Retype, exactly as they appear below, the lines between the line holding "destruct (default_packet KSLoginPluginResponse" and the line holding "destruct (answer_written _", both ends included.

══ PROVIDED MATERIAL ══

(** A forwarding request of a Velocity backend is answered, under the id of the
    request, with a signed identity that a backend with the same secret accepts and
    reads as the address, uuid, name and properties of the player. *)
Theorem velocity_request_answered `{!ZlibLaws, !UuidTextLaws, !HmacSha256Laws} (v : ProtocolVersion)
    (request : CLoginPluginRequest) (data : ForwardingData) (secret : bytes) (b b' : BackendBridge) :
  v ∈ SUPPORTED → intercepted KSLoginPluginResponse v = true →
  bb_version b = v → bb_state b = Login → enc_buf (bb_encoder b) = [] → bb_broken b = None →
  in_s 32 (lpr_message_id request) → lpr_channel request = VELOCITY_PLAYER_INFO_CHANNEL →
  forwarding_ok data →
  login_packet build_default_registry v (Some (data, secret)) (existT KCLoginPluginRequest request) b =
    (LoginContinue, b') →
  ∃ f fb response rest,
    bb_written b' = bb_written b ++ fb ∧ bb_decoder b' = bb_decoder b ∧
    frame_packet (enc_threshold (bb_encoder b)) (frame_id f) (payload f) = Ok fb ∧
    decode_frame build_default_registry f Login Serverbound v =
      Ok (Typed (frame_id f) (existT KSLoginPluginResponse response)) ∧
    lps_message_id response = lpr_message_id request ∧
    backend_accepts secret (lps_data response) =
      Some ((negotiated_version request data, fd_real_ip data, fd_uuid data, fd_username data,
             fd_properties data), rest).
Proof.
  intros Hv Hi Hver Hst Hbuf Hbr Hid Hch Hok Hl.
  destruct (velocity_identity_accepted request data secret Hok) as (_&response&rest&Hr&Hmid&_&_&Ha).
  unfold login_packet in Hl. cbn [downcast projT1] in Hl.
  change (downcast KCSetCompression (existT KCLoginPluginRequest request)) with (@None CSetCompression) in Hl.
  change (downcast KCLoginSuccess (existT KCLoginPluginRequest request)) with (@None CLoginSuccess) in Hl.
  change (downcast KCLoginDisconnect (existT KCLoginPluginRequest request)) with (@None CLoginDisconnect) in Hl.
  change (downcast KCLoginPluginRequest (existT KCLoginPluginRequest request)) with (Some request) in Hl.
  cbn match in Hl. unfold is_velocity_request in Hl. rewrite bool_decide_eq_true_2 in Hl by done. rewrite Hr in Hl.
  destruct (default_packet KSLoginPluginResponse response v Hv Hi) as (id&bs&Hid'&Hget&Henc&Hdec).
  { by rewrite <- Hmid in Hid. }
  cbn [kind_type pkt_state pkt_direction kind_packet SLoginPluginResponse_packet] in Hget, Hdec.
  destruct (answer_written _ _ _ _ id bs Hbuf Hbr Hl) as (fb&Hfb&Hw&Hd).
  { rewrite Hst, Hver. exact Hget. } { rewrite Hver. exact Henc. }
  exists (mk_frame id bs), fb, response, rest. split_and!; [exact Hw|exact Hd|exact Hfb|exact Hdec|exact Hmid|exact Ha].
Qed.
End bridge.

(** ** Witnesses *)

Section witnesses.
#[local] Existing Instances stored_zlib stored_zlib_laws hex_uuid hex_uuid_laws sum_mac sum_mac_laws.

Definition bytes_of (r : ProtocolResult bytes) : bytes := match r with Ok bs => bs | Err _ => [] end.

Definition compression_frame : PacketFrame := mk_frame 3 (VarInt_encode 64).
Definition success_frame : PacketFrame :=
  mk_frame 2 (bytes_of (CLoginSuccess_encode (mk_CLoginSuccess 42 (str "Notch") [] false) V1_21)).
Definition fresh : BackendBridge := BackendBridge_new V1_21.

(** What a plugin channel other than Velocity's is answered, with compression on. *)
Definition other_request : CLoginPluginRequest := mk_CLoginPluginRequest 5 (str "fml:handshake") [1].
Definition request_frame : PacketFrame := mk_frame 4 (bytes_of (CLoginPluginRequest_encode other_request V1_21)).
Definition refusal_bytes : bytes :=
  bytes_of (frame_packet (Some 64) 2 (bytes_of (SLoginPluginResponse_encode (mk_SLoginPluginResponse 5 false []) V1_21))).
Definition login_chunks : list bytes :=
  let bs := bytes_of (frame_packet None (frame_id compression_frame) (payload compression_frame)) ++
            bytes_of (frame_packet (Some 64) (frame_id request_frame) (payload request_frame)) ++
            bytes_of (frame_packet (Some 64) (frame_id success_frame) (payload success_frame)) in
  [take 5 bs; drop 5 bs ++ [9; 9]].

Ltac sent_here := do 2 eexists; split_and!; [vm_compute; reflexivity|vm_compute; reflexivity|
  apply (bool_decide_unpack _); vm_compute; exact I|vm_compute; reflexivity].

Lemma backend_login_handover_witness :
  ∃ a chunks',
    consume_backend_login (S (length (bb_pending fresh login_chunks))) build_default_registry V1_21 None fresh
      login_chunks =
      (Some (Ok ()), a, chunks') ∧
    bb_pending a chunks' = [9; 9] ∧ bb_written a = refusal_bytes ∧ enc_threshold (bb_encoder a) = Some 64 ∧
    dec_threshold (bb_decoder a) = Some 64 ∧ bb_state a = Login.
Proof.
  refine (backend_login_handover V1_21 None fresh None (Some 64)
    (bytes_of (frame_packet None (frame_id compression_frame) (payload compression_frame)) ++
     bytes_of (frame_packet (Some 64) (frame_id request_frame) (payload request_frame)) ++
     bytes_of (frame_packet (Some 64) (frame_id success_frame) (payload success_frame)))
    (refusal_bytes ++ []) [9; 9] login_chunks (Accepts (mk_CLoginSuccess 42 (str "Notch") [] false)) _ _ _ _ _).
  - apply (bool_decide_unpack _). vm_compute. exact I.
  - by split.
  - apply (lt_compression _ _ _ 64); [lia|by vm_compute|sent_here|].
    eapply (lt_request _ _ _ other_request); [|by vm_compute|sent_here|reflexivity|sent_here|].
    { cbn. split; apply (bool_decide_unpack _); vm_compute; exact I. }
    apply lt_accepts; [|by vm_compute|sent_here].
    cbn. split_and!; try (apply (bool_decide_unpack _); vm_compute; exact I). constructor.
  - apply (bool_decide_unpack _). vm_compute. exact I.
  - vm_compute. reflexivity.
Defined.

Definition asked : login_step * BackendBridge :=
  login_packet build_default_registry V1_21 (Some (sample_data, [1; 2; 3]))
    (existT KCLoginPluginRequest sample_request) fresh.

Lemma velocity_request_answered_witness :
  ∃ f fb response rest,
    bb_written asked.2 = bb_written fresh ++ fb ∧ bb_decoder asked.2 = bb_decoder fresh ∧
    frame_packet (enc_threshold (bb_encoder fresh)) (frame_id f) (payload f) = Ok fb ∧
    decode_frame build_default_registry f Login Serverbound V1_21 =
      Ok (Typed (frame_id f) (existT KSLoginPluginResponse response)) ∧
    lps_message_id response = 9 ∧
    backend_accepts [1; 2; 3] (lps_data response) =
      Some ((negotiated_version sample_request sample_data, fd_real_ip sample_data, fd_uuid sample_data,
             fd_username sample_data, fd_properties sample_data), rest).
Proof.
  refine (velocity_request_answered V1_21 sample_request sample_data [1; 2; 3] fresh asked.2 _ _
    eq_refl eq_refl eq_refl eq_refl _ eq_refl _ _).
  - apply (bool_decide_unpack _). vm_compute. exact I.
  - vm_compute. reflexivity.
  - apply (bool_decide_unpack _). vm_compute. exact I.
  - unfold forwarding_ok. split_and!; try (apply (bool_decide_unpack _); vm_compute; exact I).
    apply Forall_singleton. unfold property_ok. split_and!; apply (bool_decide_unpack _); vm_compute; exact I.
  - vm_compute. reflexivity.
Defined.
End witnesses.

═══

◆ **SOLUTION TO THIS PROBLEM**:
  destruct (default_packet KSLoginPluginResponse response v Hv Hi) as (id&bs&Hid'&Hget&Henc&Hdec).
  { by rewrite <- Hmid in Hid. }
  cbn [kind_type pkt_state pkt_direction kind_packet SLoginPluginResponse_packet] in Hget, Hdec.
  destruct (answer_written _ _ _ _ id bs Hbuf Hbr Hl) as (fb&Hfb&Hw&Hd).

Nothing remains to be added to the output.